[Records from a data collection]
--- START ---

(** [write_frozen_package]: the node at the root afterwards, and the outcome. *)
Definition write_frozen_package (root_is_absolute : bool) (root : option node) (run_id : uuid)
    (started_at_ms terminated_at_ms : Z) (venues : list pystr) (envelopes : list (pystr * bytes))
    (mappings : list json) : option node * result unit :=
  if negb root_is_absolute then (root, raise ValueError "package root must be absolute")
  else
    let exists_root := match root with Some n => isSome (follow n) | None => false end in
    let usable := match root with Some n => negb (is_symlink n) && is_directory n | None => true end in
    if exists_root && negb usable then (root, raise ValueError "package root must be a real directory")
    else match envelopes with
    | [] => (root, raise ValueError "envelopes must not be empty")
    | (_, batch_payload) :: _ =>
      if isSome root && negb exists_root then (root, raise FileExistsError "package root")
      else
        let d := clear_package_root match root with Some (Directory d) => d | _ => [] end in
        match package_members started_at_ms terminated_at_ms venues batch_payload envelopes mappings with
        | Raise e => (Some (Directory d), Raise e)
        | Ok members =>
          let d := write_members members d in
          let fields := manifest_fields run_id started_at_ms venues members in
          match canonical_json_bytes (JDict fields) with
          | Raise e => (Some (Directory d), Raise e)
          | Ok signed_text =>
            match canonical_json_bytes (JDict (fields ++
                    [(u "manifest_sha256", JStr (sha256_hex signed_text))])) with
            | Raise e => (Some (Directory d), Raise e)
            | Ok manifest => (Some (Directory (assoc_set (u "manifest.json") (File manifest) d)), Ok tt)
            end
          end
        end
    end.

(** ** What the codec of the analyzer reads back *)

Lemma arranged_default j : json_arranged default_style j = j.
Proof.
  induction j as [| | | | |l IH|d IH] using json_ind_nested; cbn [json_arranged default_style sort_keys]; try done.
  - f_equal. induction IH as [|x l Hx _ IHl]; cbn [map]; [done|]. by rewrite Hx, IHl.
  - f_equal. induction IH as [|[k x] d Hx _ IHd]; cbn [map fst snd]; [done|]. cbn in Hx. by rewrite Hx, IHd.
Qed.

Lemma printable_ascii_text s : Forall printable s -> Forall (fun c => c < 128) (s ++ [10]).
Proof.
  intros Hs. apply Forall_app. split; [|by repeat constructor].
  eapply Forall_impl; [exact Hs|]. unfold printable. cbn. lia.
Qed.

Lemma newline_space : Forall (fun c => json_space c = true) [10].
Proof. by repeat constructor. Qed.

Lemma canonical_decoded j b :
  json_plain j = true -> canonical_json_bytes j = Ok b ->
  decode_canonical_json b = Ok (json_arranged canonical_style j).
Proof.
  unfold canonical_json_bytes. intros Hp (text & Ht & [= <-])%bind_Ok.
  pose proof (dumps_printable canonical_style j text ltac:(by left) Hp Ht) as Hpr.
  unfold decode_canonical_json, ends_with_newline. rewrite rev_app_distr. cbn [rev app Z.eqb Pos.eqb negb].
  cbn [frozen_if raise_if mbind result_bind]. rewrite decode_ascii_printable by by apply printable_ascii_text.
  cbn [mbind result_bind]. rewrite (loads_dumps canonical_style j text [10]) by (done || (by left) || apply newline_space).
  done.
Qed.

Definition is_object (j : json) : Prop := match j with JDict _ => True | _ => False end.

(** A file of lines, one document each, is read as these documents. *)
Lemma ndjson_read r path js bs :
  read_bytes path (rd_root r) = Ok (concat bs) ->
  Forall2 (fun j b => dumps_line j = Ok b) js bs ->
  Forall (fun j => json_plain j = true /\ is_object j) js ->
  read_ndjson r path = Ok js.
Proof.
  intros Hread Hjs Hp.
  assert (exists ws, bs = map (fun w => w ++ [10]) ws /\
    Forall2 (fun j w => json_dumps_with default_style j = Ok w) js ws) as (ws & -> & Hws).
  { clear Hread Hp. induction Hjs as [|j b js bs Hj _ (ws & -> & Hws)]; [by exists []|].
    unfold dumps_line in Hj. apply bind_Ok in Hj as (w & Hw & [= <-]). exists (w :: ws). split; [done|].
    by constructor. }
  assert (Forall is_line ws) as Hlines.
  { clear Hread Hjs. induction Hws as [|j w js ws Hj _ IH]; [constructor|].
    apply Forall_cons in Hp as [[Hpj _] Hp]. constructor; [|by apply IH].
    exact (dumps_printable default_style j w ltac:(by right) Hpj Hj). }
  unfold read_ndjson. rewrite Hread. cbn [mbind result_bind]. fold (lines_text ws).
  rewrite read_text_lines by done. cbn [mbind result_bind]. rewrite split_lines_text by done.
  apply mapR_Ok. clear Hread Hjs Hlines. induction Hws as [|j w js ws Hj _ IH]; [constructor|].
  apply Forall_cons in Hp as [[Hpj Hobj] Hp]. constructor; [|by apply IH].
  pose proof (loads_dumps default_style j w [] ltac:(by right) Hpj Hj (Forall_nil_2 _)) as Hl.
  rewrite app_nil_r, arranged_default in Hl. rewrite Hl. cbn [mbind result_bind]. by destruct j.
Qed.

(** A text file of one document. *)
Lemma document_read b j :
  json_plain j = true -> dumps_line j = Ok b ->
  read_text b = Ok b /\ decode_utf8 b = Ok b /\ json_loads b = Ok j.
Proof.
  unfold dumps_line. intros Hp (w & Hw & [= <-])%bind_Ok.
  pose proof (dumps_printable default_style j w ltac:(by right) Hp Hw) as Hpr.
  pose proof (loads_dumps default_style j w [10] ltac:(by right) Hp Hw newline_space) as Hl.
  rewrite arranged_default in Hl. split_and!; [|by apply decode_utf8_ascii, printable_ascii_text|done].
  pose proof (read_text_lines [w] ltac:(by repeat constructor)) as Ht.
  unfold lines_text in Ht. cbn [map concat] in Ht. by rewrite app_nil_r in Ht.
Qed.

--- END ---

In your reply, restate exactly the lines from the start of the records above through the line holding "(mappings : list", including both, and nothing else.

> _RESPONSE AREA_
(** [write_frozen_package]: the node at the root afterwards, and the outcome. *)
Definition write_frozen_package (root_is_absolute : bool) (root : option node) (run_id : uuid)
    (started_at_ms terminated_at_ms : Z) (venues : list pystr) (envelopes : list (pystr * bytes))
    (mappings : list json) : option node * result unit :=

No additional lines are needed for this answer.